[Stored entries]
----------
(** *** Timers and monitors *)

Lemma rx_eim_start : keeps sl_eim_start. Proof. rx_frame sl_eim_start. Qed.
Lemma rx_poc_lpo : keeps sl_poc_local_processor_outage.
Proof. rx_frame sl_poc_local_processor_outage. Qed.
#[export] Hint Rewrite rx_eim_start rx_poc_lpo : rxq.
Lemma rx_suerm_start : keeps sl_suerm_start. Proof. rx_frame sl_suerm_start. Qed.
#[export] Hint Rewrite rx_suerm_start : rxq.
Lemma rx_alignment_complete : keeps sl_lsc_alignment_complete.
Proof. rx_frame sl_lsc_alignment_complete. Qed.
#[export] Hint Rewrite rx_alignment_complete : rxq.
Lemma rx_t1 s : rx_of (xp_t1_timeout s).2 = rx_of s.
Proof. cbv delta [xp_t1_timeout sl_out_of_service_ind] beta. rx_go. Qed.
Lemma rx_t2 s : rx_of (xp_t2_timeout s).2 = rx_of s.
Proof. cbv delta [xp_t2_timeout] beta. rx_go. Qed.
Lemma rx_t3 s : rx_of (xp_t3_timeout s).2 = rx_of s.
Proof. cbv delta [xp_t3_timeout] beta. rx_go. Qed.
Lemma rx_t4 s : rx_of (xp_t4_timeout s).2 = rx_of s.
Proof. cbv delta [xp_t4_timeout] beta. rx_go. Qed.
Lemma rx_t5 s : rx_of (xp_t5_timeout s).2 = rx_of s.
Proof. cbv delta [xp_t5_timeout] beta. rx_go. Qed.
Lemma rx_t6 s : rx_of (xp_t6_timeout s).2 = rx_of s.
Proof. cbv delta [xp_t6_timeout] beta. rx_go. Qed.
Lemma rx_t7 s : rx_of (xp_t7_timeout s).2 = rx_of s.
Proof. cbv delta [xp_t7_timeout] beta. rx_go. Qed.
Lemma rx_eim_fall : keeps eim_fall. Proof. rx_frame eim_fall. Qed.
Lemma rx_eim_rise s : rx_of (eim_rise s).2 = rx_of s.
Proof. cbv delta [eim_rise] beta. rx_go. Qed.
#[export] Hint Rewrite rx_eim_fall rx_eim_rise : rxq.
Lemma rx_t8 s : rx_of (xp_t8_timeout s).2 = rx_of s.
Proof. cbv delta [xp_t8_timeout] beta. rx_go. Qed.
Lemma rx_set_toid t v : keeps (set_toid t v).
Proof. intros s. by destruct t. Qed.
#[export] Hint Rewrite rx_t1 rx_t2 rx_t3 rx_t4 rx_t5 rx_t6 rx_t7 rx_t8 rx_set_toid : rxq.
Lemma rx_do_timeout t f b :
  (∀ s, rx_of (f s).2 = rx_of s) → keeps (ss7_do_timeout t f b).
Proof.
  intros Hf s. unfold ss7_do_timeout. cbv zeta. case_match; [|done]. case_match; [|rx_go].
  pose proof (Hf (set_toid t None s)) as E. destruct (f (set_toid t None s)) as [err y].
  cbn [snd] in E. case_match; rx_norm; rewrite E; apply rx_set_toid.
Qed.
Lemma rx_expiry t b : keeps (xp_expiry t b).
Proof.
  intros s. destruct t; try done; apply rx_do_timeout; intros x; rx_norm; reflexivity.
Qed.
Lemma rx_iac_abort_proving : keeps sl_iac_abort_proving. Proof. rx_frame sl_iac_abort_proving. Qed.
Lemma rx_iac_correct_su : keeps sl_iac_correct_su. Proof. rx_frame sl_iac_correct_su. Qed.
#[export] Hint Rewrite rx_expiry rx_iac_abort_proving rx_iac_correct_su : rxq.
Lemma rx_aerm_error : keeps sl_aerm_su_in_error. Proof. rx_frame sl_aerm_su_in_error. Qed.
Lemma rx_aerm_correct : keeps sl_aerm_correct_su. Proof. rx_frame sl_aerm_correct_su. Qed.
Lemma rx_count_su : keeps suerm_count_su. Proof. rx_frame suerm_count_su. Qed.
#[export] Hint Rewrite rx_aerm_error rx_aerm_correct rx_count_su : rxq.
Lemma rx_suerm_error : keeps sl_suerm_su_in_error. Proof. rx_frame sl_suerm_su_in_error. Qed.
Lemma rx_suerm_correct : keeps sl_suerm_correct_su. Proof. rx_frame sl_suerm_correct_su. Qed.
Lemma rx_eim_error : keeps sl_eim_su_in_error. Proof. rx_frame sl_eim_su_in_error. Qed.
Lemma rx_eim_correct : keeps sl_eim_correct_su. Proof. rx_frame sl_eim_correct_su. Qed.
#[export] Hint Rewrite rx_suerm_error rx_suerm_correct rx_eim_error rx_eim_correct : rxq.
Lemma rx_correct_su : keeps sl_daedr_correct_su. Proof. rx_frame sl_daedr_correct_su. Qed.
Lemma rx_su_in_error : keeps sl_daedr_su_in_error. Proof. rx_frame sl_daedr_su_in_error. Qed.
#[export] Hint Rewrite rx_correct_su rx_su_in_error : rxq.
Lemma rx_message m : keeps (sl_txc_message_for_transmission m).
Proof. rx_frame sl_txc_message_for_transmission. Qed.
#[export] Hint Rewrite rx_message : rxq.
Lemma rx_pdu w s : rx_of (sl_lsc_pdu w s).2 = rx_of s.
Proof.
  unfold sl_lsc_pdu. case_match; [done|]. case_match; [case_match|].
  - rx_norm. done.
  - destruct (new_msg s) as [i x] eqn:E. pose proof (rx_new_msg s) as Hn. rewrite E in Hn.
    cbn [snd] in Hn. case_match; rx_norm; exact Hn.
  - repeat case_match; rx_norm; done.
Qed.
(* ===== verification/Link.v ===== *)
(** * Two channels and the line between them

    Two channels exchange signal units over a line that keeps their order and may
    lose some: the composition of transmission control on one side and reception
    control on the other. *)
From S2P Require Import Prelude Bufq Xp Prims Timers Txc Lsc Rc LscCtl Monitors Requests Lmi Machine System.
#[local] Open Scope Z_scope.
#[local] Open Scope os7_scope.

(** [l_ab] and [l_ba] are the units under way, oldest first. *)
Record link := Lnk { l_a : xp; l_b : xp; l_ab : list mblk; l_ba : list mblk }.

(** Either side sends a unit, or the oldest unit under way to it arrives or is
    lost. *)
Inductive side := SideA | SideB.
Inductive link_event := LSend (d : side) | LArrive (d : side) | LLose (d : side).
Definition send_unit (s : xp) : list mblk * xp :=
  let '(mp, s) := sl_daedt_transmission_request s in (option_list mp, s).
Definition link_exec (e : link_event) (l : link) : link :=
  let '(Lnk a b ab ba) := l in
  match e with
  | LSend SideA => let '(u, a) := send_unit a in Lnk a b (ab ++ u) ba
  | LSend SideB => let '(u, b) := send_unit b in Lnk a b ab (ba ++ u)
  | LArrive SideA =>
      match ba with
      | [] => l
      | mp :: ba => Lnk (sl_daedr_received_bits (Some mp) a) b ab ba
      end
  | LArrive SideB =>
      match ab with
      | [] => l
      | mp :: ab => Lnk a (sl_daedr_received_bits (Some mp) b) ab ba
      end
  | LLose SideA => Lnk a b ab (tail ba)
  | LLose SideB => Lnk a b (tail ab) ba
  end.
Definition link_run (es : list link_event) (l : link) : link :=
  fold_left (fun l e => link_exec e l) es l.

(** Two channels in service; the user of the first gives it messages. *)
Definition ex_side (i : Z) : xp :=
  sl_txc_send_msu (sl_lsc_start (sl_lsc_power_on (xp_alloc_priv 100
    (Env [] [] i [] [] [] false false))))
    <| sl_statem; lsc_state := LSC_IN_SERVICE |> <| sl_statem; msu_fisu_accepted := true |>.
Definition ex_user (i : Z) : mblk := Mblk i [[0; 0; 0; i; i; i]].
Definition ex_link : link :=
  Lnk (sl_txc_message_for_transmission (ex_user 3)
        (sl_txc_message_for_transmission (ex_user 2)
          (sl_txc_message_for_transmission (ex_user 1) (ex_side 10)))) (ex_side 1000) [] [].
(** The first unit is lost; the acknowledgement of its retransmission arrives
    when two units of the cycle have been sent. *)
Definition ex_events : list link_event :=
  [LSend SideA; LSend SideA; LSend SideA; LLose SideB; LArrive SideB; LArrive SideB;
   LSend SideB; LArrive SideA; LSend SideA; LSend SideA; LArrive SideB; LSend SideB;
   LArrive SideA; LSend SideA; LArrive SideB; LArrive SideB; LSend SideB; LArrive SideA].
----------
• Exercise: The lines of the records that contain the string "Inductive" should be located and copied.

• Response to the task:
Inductive side := SideA | SideB.
Inductive link_event := LSend (d : side) | LArrive (d : side) | LLose (d : side).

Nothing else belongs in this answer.